• **TASK GOAL**
Copy every line below where the string "identity" is found.

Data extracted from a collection
----

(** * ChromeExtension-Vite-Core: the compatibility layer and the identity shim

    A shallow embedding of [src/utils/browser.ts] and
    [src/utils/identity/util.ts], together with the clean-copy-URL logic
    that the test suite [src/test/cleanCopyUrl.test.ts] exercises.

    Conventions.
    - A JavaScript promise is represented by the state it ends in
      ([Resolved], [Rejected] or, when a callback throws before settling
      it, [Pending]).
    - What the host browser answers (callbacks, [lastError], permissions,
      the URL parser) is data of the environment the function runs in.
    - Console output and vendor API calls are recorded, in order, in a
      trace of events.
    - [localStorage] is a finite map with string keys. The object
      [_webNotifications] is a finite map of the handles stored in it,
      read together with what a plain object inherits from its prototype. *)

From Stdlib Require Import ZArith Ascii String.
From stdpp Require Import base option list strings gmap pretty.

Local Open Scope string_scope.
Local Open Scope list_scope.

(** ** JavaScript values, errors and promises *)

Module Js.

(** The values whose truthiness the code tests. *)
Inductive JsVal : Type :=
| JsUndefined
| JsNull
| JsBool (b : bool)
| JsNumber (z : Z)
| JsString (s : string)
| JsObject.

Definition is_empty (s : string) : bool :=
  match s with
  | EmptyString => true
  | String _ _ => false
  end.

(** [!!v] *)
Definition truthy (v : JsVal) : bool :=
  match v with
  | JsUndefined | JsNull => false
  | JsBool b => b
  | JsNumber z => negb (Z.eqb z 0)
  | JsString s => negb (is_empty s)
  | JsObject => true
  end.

----

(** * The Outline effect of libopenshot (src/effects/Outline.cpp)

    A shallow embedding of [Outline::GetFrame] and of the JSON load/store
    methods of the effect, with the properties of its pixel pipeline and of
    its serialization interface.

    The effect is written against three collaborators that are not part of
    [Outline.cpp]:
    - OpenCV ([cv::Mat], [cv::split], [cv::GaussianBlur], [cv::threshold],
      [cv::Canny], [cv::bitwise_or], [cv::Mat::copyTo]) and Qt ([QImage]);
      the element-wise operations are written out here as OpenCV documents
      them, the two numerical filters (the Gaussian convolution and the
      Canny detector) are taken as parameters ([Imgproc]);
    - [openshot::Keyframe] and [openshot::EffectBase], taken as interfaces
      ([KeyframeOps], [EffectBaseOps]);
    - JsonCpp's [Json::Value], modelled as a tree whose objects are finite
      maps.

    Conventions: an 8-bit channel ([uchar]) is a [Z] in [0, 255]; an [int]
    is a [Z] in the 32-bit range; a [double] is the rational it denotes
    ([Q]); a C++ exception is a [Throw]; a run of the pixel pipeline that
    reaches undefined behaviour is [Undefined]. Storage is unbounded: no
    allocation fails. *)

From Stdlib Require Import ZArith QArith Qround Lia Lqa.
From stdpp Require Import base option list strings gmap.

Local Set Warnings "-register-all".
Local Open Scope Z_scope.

----

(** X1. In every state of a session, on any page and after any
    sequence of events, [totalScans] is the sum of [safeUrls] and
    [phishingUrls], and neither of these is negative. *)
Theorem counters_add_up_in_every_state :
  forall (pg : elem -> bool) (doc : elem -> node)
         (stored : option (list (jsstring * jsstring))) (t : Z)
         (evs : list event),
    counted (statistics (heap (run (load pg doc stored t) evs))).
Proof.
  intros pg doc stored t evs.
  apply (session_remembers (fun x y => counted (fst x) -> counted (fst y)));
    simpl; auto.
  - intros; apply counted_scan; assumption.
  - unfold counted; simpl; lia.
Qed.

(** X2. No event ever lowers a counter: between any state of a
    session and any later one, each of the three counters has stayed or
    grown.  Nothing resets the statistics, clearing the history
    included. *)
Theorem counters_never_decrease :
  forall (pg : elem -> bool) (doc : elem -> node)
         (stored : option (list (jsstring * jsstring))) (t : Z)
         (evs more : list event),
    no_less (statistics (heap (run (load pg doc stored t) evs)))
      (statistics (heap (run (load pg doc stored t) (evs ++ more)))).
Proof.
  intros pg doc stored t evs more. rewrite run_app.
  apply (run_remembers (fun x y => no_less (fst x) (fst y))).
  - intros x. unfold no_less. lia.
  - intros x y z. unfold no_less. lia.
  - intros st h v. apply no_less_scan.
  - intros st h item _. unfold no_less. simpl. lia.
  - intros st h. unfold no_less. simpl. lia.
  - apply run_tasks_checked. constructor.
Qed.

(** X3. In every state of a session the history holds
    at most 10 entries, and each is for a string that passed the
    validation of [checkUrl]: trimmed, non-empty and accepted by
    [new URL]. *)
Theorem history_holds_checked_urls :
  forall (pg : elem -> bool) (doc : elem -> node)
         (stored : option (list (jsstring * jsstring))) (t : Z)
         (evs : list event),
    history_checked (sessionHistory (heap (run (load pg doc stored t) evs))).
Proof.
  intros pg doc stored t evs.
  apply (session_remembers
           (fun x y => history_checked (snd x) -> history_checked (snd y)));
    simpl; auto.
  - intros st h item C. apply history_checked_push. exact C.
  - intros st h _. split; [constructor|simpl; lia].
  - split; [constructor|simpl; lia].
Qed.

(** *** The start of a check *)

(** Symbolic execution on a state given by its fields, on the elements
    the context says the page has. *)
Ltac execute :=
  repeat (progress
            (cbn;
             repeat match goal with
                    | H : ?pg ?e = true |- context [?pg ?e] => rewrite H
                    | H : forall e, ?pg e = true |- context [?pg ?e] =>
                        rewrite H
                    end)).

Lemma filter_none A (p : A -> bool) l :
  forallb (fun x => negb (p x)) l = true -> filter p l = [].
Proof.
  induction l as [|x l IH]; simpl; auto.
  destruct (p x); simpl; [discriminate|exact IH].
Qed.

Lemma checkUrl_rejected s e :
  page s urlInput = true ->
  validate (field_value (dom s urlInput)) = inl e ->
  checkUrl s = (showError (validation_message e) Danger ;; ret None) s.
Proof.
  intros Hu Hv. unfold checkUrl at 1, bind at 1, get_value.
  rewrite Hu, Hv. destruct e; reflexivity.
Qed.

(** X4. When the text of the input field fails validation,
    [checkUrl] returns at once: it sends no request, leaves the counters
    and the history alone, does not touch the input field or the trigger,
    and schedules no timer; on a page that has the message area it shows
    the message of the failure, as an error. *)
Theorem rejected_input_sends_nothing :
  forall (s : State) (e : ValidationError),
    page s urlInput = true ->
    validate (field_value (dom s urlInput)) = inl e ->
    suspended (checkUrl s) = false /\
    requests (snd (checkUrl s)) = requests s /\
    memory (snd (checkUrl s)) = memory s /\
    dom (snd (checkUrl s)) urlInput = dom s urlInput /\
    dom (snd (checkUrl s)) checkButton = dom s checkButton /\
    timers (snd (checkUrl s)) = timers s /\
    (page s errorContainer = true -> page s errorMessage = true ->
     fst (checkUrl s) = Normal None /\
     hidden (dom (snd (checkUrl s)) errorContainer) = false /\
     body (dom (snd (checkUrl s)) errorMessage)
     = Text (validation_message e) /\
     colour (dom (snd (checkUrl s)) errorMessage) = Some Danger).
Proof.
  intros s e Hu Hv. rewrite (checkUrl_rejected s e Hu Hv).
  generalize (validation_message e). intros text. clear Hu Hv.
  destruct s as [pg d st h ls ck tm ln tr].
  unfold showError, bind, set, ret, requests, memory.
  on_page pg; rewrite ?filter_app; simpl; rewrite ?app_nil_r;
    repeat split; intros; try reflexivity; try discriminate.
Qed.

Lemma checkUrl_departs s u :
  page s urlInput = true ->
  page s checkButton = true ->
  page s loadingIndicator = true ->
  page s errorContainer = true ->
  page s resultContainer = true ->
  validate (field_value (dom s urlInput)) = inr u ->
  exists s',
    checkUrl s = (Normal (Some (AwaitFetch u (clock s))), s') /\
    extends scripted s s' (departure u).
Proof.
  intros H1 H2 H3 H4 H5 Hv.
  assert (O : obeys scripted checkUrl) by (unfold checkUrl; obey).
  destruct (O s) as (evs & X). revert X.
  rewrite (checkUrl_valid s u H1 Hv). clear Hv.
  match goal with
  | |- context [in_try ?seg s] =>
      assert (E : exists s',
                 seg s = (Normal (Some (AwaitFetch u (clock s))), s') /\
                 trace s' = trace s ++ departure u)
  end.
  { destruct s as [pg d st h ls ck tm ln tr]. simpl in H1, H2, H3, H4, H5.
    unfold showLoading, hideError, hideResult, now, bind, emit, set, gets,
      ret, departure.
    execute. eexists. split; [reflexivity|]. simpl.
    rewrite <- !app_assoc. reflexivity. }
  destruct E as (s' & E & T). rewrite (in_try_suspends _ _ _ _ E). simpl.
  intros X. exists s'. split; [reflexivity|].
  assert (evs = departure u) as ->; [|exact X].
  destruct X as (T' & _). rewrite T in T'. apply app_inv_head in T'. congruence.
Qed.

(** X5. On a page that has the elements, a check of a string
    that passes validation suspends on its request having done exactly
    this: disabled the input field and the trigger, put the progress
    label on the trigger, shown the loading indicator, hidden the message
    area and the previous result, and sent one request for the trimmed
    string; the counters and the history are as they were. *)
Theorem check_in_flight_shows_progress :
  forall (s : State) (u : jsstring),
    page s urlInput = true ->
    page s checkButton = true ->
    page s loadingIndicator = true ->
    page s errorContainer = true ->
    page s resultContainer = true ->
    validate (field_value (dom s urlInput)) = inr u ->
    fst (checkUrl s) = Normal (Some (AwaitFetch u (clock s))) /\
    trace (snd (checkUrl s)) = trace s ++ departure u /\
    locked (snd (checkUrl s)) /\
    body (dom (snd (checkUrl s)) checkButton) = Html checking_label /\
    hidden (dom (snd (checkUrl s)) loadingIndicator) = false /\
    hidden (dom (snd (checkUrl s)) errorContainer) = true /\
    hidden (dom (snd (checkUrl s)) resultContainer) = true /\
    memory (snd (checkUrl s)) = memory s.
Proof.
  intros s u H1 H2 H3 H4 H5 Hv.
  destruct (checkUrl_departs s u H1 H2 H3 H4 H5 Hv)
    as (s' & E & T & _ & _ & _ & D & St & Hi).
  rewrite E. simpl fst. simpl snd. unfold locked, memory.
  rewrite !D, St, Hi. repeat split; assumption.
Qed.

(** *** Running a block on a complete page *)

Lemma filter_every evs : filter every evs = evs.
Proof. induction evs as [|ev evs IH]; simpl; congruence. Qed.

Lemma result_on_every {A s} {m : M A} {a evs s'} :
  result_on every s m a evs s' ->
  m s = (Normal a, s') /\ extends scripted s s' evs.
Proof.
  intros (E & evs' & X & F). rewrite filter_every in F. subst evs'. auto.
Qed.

----

• **TASK OUTPUT**
(** * ChromeExtension-Vite-Core: the compatibility layer and the identity shim
    [src/utils/identity/util.ts], together with the clean-copy-URL logic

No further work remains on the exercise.